Con “Caminito” ha nacido un símbolo de Buenos Aires, cuyo atractivo turístico está en su originalidad, convirtiéndose en un rincón emblemático, que le da al país una señal de identidad. Decir Torre Eiffel, es decir Francia y decir Caminito, es de Argentina.
Pero no solo eso se evitó cuando la madre biológica de Quinquela Martín decidió no asesinarlo. Sino que además, gracias a que dejaron que el niño viviese, hubo unos padres adoptivos que pudieron cumplir su deseo de tener un hijo. Y una madre que dio a ese niño, el cariño que le negó la madre biológica y que el mismo Quinquela refleja en su biografía, cuando dice: “Mi vieja me conquistó en seguida y desde el primer momento encontró en mí un hijo y un aliado”.
Todo eso y mucho más que haría demasiado extensa esta nota, se evitó gracias a que una madre biológica permitió que su hijo viviese. Algunas mujeres ven en su embarazo una frustración y entonces deciden convertirse en dioses, quitándole la vida a un ser que parece que puede estropearles sus planes. Esa actitud egoísta, priva al mundo de un nuevo ser, que posiblemente mejorase la existencia de muchas personas y hasta incluso de la humanidad.

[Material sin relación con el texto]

(* ===== verification/Lock.v ===== *)
(** * The spin lock: [kernel/src/lock.rs]

    Each thread that uses a lock is at a point of [lock], [try_lock] or its critical
    section, and moves by one atomic access of the lock at a time. [advance] is that
    move: [c] is what the thread does next when it has a choice, [spurious] that a weak
    compare-and-exchange fails although the lock is free. *)
From stdpp Require Import base list numbers option.
From Stdlib Require Import ZArith Lia Bool.
From S2P Require Import Prelude.

Section lock.
Context {T : Type}.

Record SpinLock : Type := mkLock { locked : bool; data : T }.
Definition lock_new (d : T) : SpinLock := mkLock false d.

(** [AtCas], [AtLoad]: the two loops of [lock]; [Holding]: a [SpinLockGuard] exists. *)
Inductive LockPc : Type := Outside | AtCas | AtLoad | Holding.
(** [DoWork f]: a use of the guard through [Deref] or [DerefMut]. *)
Inductive LockCmd : Type := DoLock | DoTryLock | DoWork (f : T -> T) | DoDrop.

Definition advance (c : LockCmd) (spurious : bool) (l : SpinLock) (p : LockPc) : SpinLock * LockPc :=
  match p with
  | Outside =>
      match c with
      | DoLock => (l, AtCas)
      | DoTryLock => if locked l then (l, Outside) else (mkLock true (data l), Holding)
      | _ => (l, Outside)
      end
  | AtCas => if negb (locked l) && negb spurious then (mkLock true (data l), Holding) else (l, AtLoad)
  | AtLoad => if locked l then (l, AtLoad) else (l, AtCas)
  | Holding =>
      match c with
      | DoWork f => (mkLock (locked l) (f (data l)), Holding)
      | DoDrop => (mkLock false (data l), Outside)
      | _ => (l, Holding)
      end
  end.

Record Users : Type := mkUsers { the_lock : SpinLock; users : list LockPc }.

Inductive lock_step : nat -> Users -> Users -> Prop :=
| step_user l ps i p c spurious l' p' :
    ps !! i = Some p -> advance c spurious l p = (l', p') -> lock_step i (mkUsers l ps) (mkUsers l' (<[i := p']> ps)).

Inductive lock_reach (n : nat) (d : T) : Users -> Prop :=
| lock_start : lock_reach n d (mkUsers (lock_new d) (replicate n Outside))
| lock_next i s s' : lock_reach n d s -> lock_step i s s' -> lock_reach n d s'.

(** The lock is taken exactly when one thread holds a guard, and no two do. *)
Definition lock_inv (s : Users) : Prop :=
  (locked (the_lock s) = true <-> exists i, users s !! i = Some Holding) /\
  (forall i j, users s !! i = Some Holding -> users s !! j = Some Holding -> i = j).

Lemma insert_holding (ps : list LockPc) i p j : (i < length ps)%nat -> <[i := p]> ps !! j = Some Holding <-> (j = i /\ p = Holding) \/ (j <> i /\ ps !! j = Some Holding).
Proof.
  intros Hi. destruct (decide (j = i)) as [->|Hne]; [rewrite list_lookup_insert_eq by done|rewrite list_lookup_insert_ne by done]; split; intros H; try naive_solver.
Qed.

(** A thread that holds no guard and gets none keeps the lock as it is. *)
Lemma step_inv i s s' : lock_inv s -> lock_step i s s' -> lock_inv s'.
Proof.
  intros [Hiff Huniq] Hstep. destruct Hstep as [l ps i p c spurious l' p' Hp Hadv]. cbn [the_lock users] in *. pose proof (lookup_lt_Some _ _ _ Hp) as Hi.
  assert (Hfree : locked l = false -> forall j, ps !! j <> Some Holding) by (intros Hf j Hj; rewrite (proj2 Hiff) in Hf; [done|eauto]).
  assert (Hcases : (l' = l /\ (p' = Holding <-> p = Holding)) \/ (locked l = false /\ locked l' = true /\ p' = Holding) \/
    (p = Holding /\ p' = Holding /\ locked l' = locked l) \/ (p = Holding /\ p' = Outside /\ locked l' = false)).
  { destruct p; cbn in Hadv; [destruct c; cbn in Hadv| | |destruct c; cbn in Hadv]; try destruct (locked l) eqn:Hl; cbn in Hadv; try destruct spurious; cbn in Hadv;
      injection Hadv as <- <-; naive_solver. }
  assert (Hat : forall j, <[i := p']> ps !! j = Some Holding <-> (j = i /\ p' = Holding) \/ (j <> i /\ ps !! j = Some Holding)) by (intros j; by apply insert_holding).
  unfold lock_inv. cbn [the_lock users]. destruct Hcases as [[-> Hsame]|[(Hl & Hl' & ->)|[(-> & -> & Hl')|(-> & -> & Hl')]]].
  - assert (Hsm : forall j, <[i := p']> ps !! j = Some Holding <-> ps !! j = Some Holding).
    { intros j. rewrite Hat, Hsame. destruct (decide (j = i)) as [->|Hne]; [|tauto]. rewrite Hp. split; [intros [[_ ->]|[? _]]; done|intros [= ->]; by left]. }
    setoid_rewrite Hsm. done.
  - split; [split; [intros _; exists i; apply Hat; by left|done]|]. intros j k Hj%Hat Hk%Hat.
    destruct Hj as [[-> _]|[_ Hj]]; [|by apply Hfree in Hj]. destruct Hk as [[-> _]|[_ Hk]]; [done|by apply Hfree in Hk].
  - assert (Hsm : <[i := Holding]> ps = ps) by (by apply list_insert_id). by rewrite Hsm, Hl'.
  - rewrite Hl'. split; [split; [done|]|].
    + intros (j & [[_ ?]|[Hne Hj]]%Hat); [done|]. by specialize (Huniq _ _ Hj Hp).
    + intros j k [[_ ?]|[Hne Hj]]%Hat; [done|]. by specialize (Huniq _ _ Hj Hp).
Qed.

Lemma reach_inv n d s : lock_reach n d s -> lock_inv s.
Proof.
  induction 1 as [|i s s' _ IH Hstep]; [|by eapply step_inv]. split; cbn [the_lock users locked lock_new].
  - split; [done|]. intros (i & Hi). by apply lookup_replicate in Hi as [? _].
  - intros i j Hi. by apply lookup_replicate in Hi as [? _].
Qed.

(** C38: At any time of any interleaving of threads that lock, try to lock and release, at
    most one holds a guard, the flag is set exactly while one does, and the protected
    data changes only by a step of that thread. *)
Theorem lock_exclusive (n : nat) (d : T) (s : Users) (Hreach : lock_reach n d s) :
  (forall i j, users s !! i = Some Holding -> users s !! j = Some Holding -> i = j) /\
  (locked (the_lock s) = true <-> exists i, users s !! i = Some Holding) /\
  (forall i s', lock_step i s s' -> data (the_lock s') <> data (the_lock s) -> users s !! i = Some Holding /\ forall j, j <> i -> users s !! j <> Some Holding).
Proof.
  destruct (reach_inv n d s Hreach) as [Hiff Huniq]. split; [done|]. split; [done|]. intros i s' Hstep Hdata.
  destruct Hstep as [l ps i p c spurious l' p' Hp Hadv]. cbn [the_lock users] in *.
  assert (p = Holding) as ->.
  { destruct p; cbn in Hadv; [destruct c; cbn in Hadv| | |done]; try destruct (locked l); cbn in Hadv; try destruct spurious; cbn in Hadv; injection Hadv as <- <-; done. }
  split; [done|]. intros j Hne Hj. by specialize (Huniq _ _ Hj Hp).
Qed.

(** Steps of one thread, then of another. *)
Inductive lock_steps : list nat -> Users -> Users -> Prop :=
| steps_nil s : lock_steps [] s s
| steps_cons i is_ s s1 s2 : lock_step i s s1 -> lock_steps is_ s1 s2 -> lock_steps (i :: is_) s s2.

Lemma step_intro i c spurious l ps p l' p' ps' : ps !! i = Some p -> advance c spurious l p = (l', p') -> ps' = <[i := p']> ps -> lock_step i (mkUsers l ps) (mkUsers l' ps').
Proof. intros Hp Ha ->. by econstructor. Qed.

(** A waiting thread enters once the lock is free: two steps of its own. *)
Lemma enters_free i ps l p : locked l = false -> ps !! i = Some p -> p = AtCas \/ p = AtLoad ->
  exists is_ s', lock_steps is_ (mkUsers l ps) s' /\ users s' !! i = Some Holding /\ (length is_ <= 2)%nat /\ Forall (eq i) is_.
Proof.
  intros Hl Hp Hw. pose proof (lookup_lt_Some _ _ _ Hp) as Hi. assert (Hcas : forall ps1, length ps1 = length ps -> ps1 !! i = Some AtCas ->
    lock_step i (mkUsers l ps1) (mkUsers (mkLock true (data l)) (<[i := Holding]> ps1))).
  { intros ps1 _ H1. apply (step_intro i DoLock false l ps1 AtCas (mkLock true (data l)) Holding); [done| |done]. cbn. by rewrite Hl. }
  destruct Hw as [->| ->].
  - exists [i], (mkUsers (mkLock true (data l)) (<[i := Holding]> ps)). split; [econstructor; [by apply Hcas|constructor]|]. cbn [users].
    split; [by rewrite list_lookup_insert_eq|]. split; [cbn; lia|by repeat constructor].
  - exists [i; i], (mkUsers (mkLock true (data l)) (<[i := Holding]> (<[i := AtCas]> ps))). split.
    + econstructor; [apply (step_intro i DoLock false l ps AtLoad l AtCas); [done|cbn; by rewrite Hl|done]|].
      econstructor; [apply Hcas; [by rewrite length_insert|by rewrite list_lookup_insert_eq]|constructor].
    + cbn [users]. rewrite list_insert_insert_eq. split; [by rewrite list_lookup_insert_eq|]. split; [cbn; lia|by repeat constructor].
Qed.

(** No interleaving leads to a dead end: whatever the state, a thread that waits in
    [lock] holds a guard after the holder, if there is one, drops its own and the
    waiting thread takes at most two steps. *)
Theorem lock_progress (n : nat) (d : T) (s : Users) (i : nat) (p : LockPc) (Hreach : lock_reach n d s) (Hp : users s !! i = Some p) (Hwaits : p = AtCas \/ p = AtLoad) :
  exists is_ s', lock_steps is_ s s' /\ users s' !! i = Some Holding /\ (length is_ <= 3)%nat /\ forall k, k ∈ is_ -> k = i \/ users s !! k = Some Holding.
Proof.
  destruct (reach_inv n d s Hreach) as [Hiff Huniq]. destruct s as [l ps]. cbn [the_lock users] in *. destruct (locked l) eqn:Hl.
  - destruct (proj1 Hiff eq_refl) as (h & Hh). assert (Hne : h <> i) by (intros ->; rewrite Hp in Hh; injection Hh as ->; by destruct Hwaits).
    set (ps1 := <[h := Outside]> ps). assert (Hp1 : ps1 !! i = Some p) by (unfold ps1; by rewrite list_lookup_insert_ne).
    destruct (enters_free i ps1 (mkLock false (data l)) p eq_refl Hp1 Hwaits) as (is_ & s' & Hs & Hin & Hlen & Hall).
    exists (h :: is_), s'. split; [econstructor; [apply (step_intro h DoDrop false l ps Holding (mkLock false (data l)) Outside); done|exact Hs]|].
    split; [done|]. split; [cbn; lia|]. intros k [->|Hk]%elem_of_cons; [right; exact Hh|]. left. rewrite list.Forall_forall in Hall. symmetry. by apply Hall.
  - destruct (enters_free i ps l p Hl Hp Hwaits) as (is_ & s' & Hs & Hin & Hlen & Hall). exists is_, s'. split; [done|]. split; [done|]. split; [lia|].
    intros k Hk. left. rewrite list.Forall_forall in Hall. symmetry. by apply Hall.
Qed.
End lock.

(** Two threads, one inside and one waiting. *)
Definition demo_users : Users := mkUsers (mkLock true 5) [Holding; AtLoad].
Lemma demo_users_reach : lock_reach 2 5 demo_users.
Proof.
  apply (lock_next 2 5 1%nat (mkUsers (mkLock true 5) [Holding; AtCas])).
  - apply (lock_next 2 5 0%nat (mkUsers (mkLock false 5) [AtCas; AtCas])).
    + apply (lock_next 2 5 1%nat (mkUsers (mkLock false 5) [AtCas; Outside])).
      * apply (lock_next 2 5 0%nat (mkUsers (mkLock false 5) [Outside; Outside])); [apply (lock_start 2 5)|by apply (step_intro 0 DoLock false _ _ Outside _ AtCas)].
      * by apply (step_intro 1 DoLock false _ _ Outside _ AtCas).
    + by apply (step_intro 0 DoLock false _ _ AtCas _ Holding).
  - by apply (step_intro 1 DoLock false _ _ AtCas _ AtLoad).
Qed.
Lemma lock_exclusive_witness : locked (the_lock demo_users) = true /\ exists i, users demo_users !! i = Some Holding.
Proof. destruct (lock_exclusive 2 5 demo_users demo_users_reach) as (_ & Hiff & _). split; [reflexivity|]. apply Hiff. reflexivity. Defined.
Lemma lock_progress_witness : exists is_ s', lock_steps is_ demo_users s' /\ users s' !! 1%nat = Some Holding.
Proof.
  destruct (lock_progress 2 5 demo_users 1 AtLoad demo_users_reach) as (is_ & s' & Hs & Hin & _); [reflexivity|right; reflexivity|]. exists is_, s'. split; [exact Hs|exact Hin].
Defined.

Los gobiernos deberían ayudar más a las futuras madres, que quizás por estar solteras o ser muy jóvenes, se sienten marginadas y desamparadas, ante un problema que no saben como afrontar.
Ciertas clases políticas, en vez de lavar el cerebro a los jóvenes, para que consideren al aborto como un sustituto del preservativo, sería mejor que educasen a la sociedad, para que aprecie y apoye la grandeza y valentía de las mujeres que, en situaciones adversas, desean ser madres.
Curiosamente ciertos grupos que se manifiestan contra la pena de muerte y se ufanan diciendo que en sus países no existe esa pena capital, son los que luego ven con buenos ojos la decisión de matar a un ser humano, cuyo único delito es el de querer nacer.
Los políticos defensores del aborto, deberían meditar mas su actitud, pues sus simpatizantes femeninas terminarán siendo propensas a abortar y cada niño que muera, será un posible militante menos para las filas de su partido.
La iglesia católica dice a sus seguidores: “Creced y multiplicaos” Ahí está uno de los pilares que ha permitido a la iglesia, después de 2009 años de su aparición, contar con millones de seguidores en todo el mundo.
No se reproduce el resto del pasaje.